▶ Collected data entries:
....

Lemma order_leb_trans a b c : order_leb a b = true → order_leb b c = true → order_leb a c = true.
Proof. destruct a as [[a1 a2] a3], b as [[b1 b2] b3], c as [[c1 c2] c3]. cbn. lia. Qed.

Section Sort.
Context {A : Type} (key : A → Z * Z * Z).

Definition in_order (x y : A) : Prop := order_leb (key x) (key y) = true.

Lemma insert_by_perm x l : insert_by key x l ≡ₚ x :: l.
Proof.
  induction l as [|y l IH]; cbn; [done|]. case_match; [done|]. rewrite IH. apply Permutation_swap.
Qed.

Lemma sort_by_perm l : sort_by key l ≡ₚ l.
Proof. induction l as [|x l IH]; cbn; [done|]. by rewrite insert_by_perm, IH. Qed.

Lemma insert_by_sorted x l : StronglySorted in_order l → StronglySorted in_order (insert_by key x l).
Proof.
  induction 1 as [|y l Hl IH Hy]; cbn; [repeat constructor|]. destruct (order_leb (key x) (key y)) eqn:E.
  - repeat (constructor; try done). eapply Forall_impl; [exact Hy|]. intros z Hz. by eapply order_leb_trans.
  - constructor; [done|]. rewrite insert_by_perm. constructor; [by apply order_leb_total|done].
Qed.

Lemma sort_by_sorted l : StronglySorted in_order (sort_by key l).
Proof. induction l; cbn; [constructor|by apply insert_by_sorted]. Qed.
End Sort.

....

▶ TASK BRIEF:
Copy word for word the stretch of entries above from the line that has "induction 1 as" through the line that has "- repeat (constructor;", both ends included, and nothing outside it.

▶ RESPONSE TO THIS EXERCISE:
  induction 1 as [|y l Hl IH Hy]; cbn; [repeat constructor|]. destruct (order_leb (key x) (key y)) eqn:E.
  - repeat (constructor; try done). eapply Forall_impl; [exact Hy|]. intros z Hz. by eapply order_leb_trans.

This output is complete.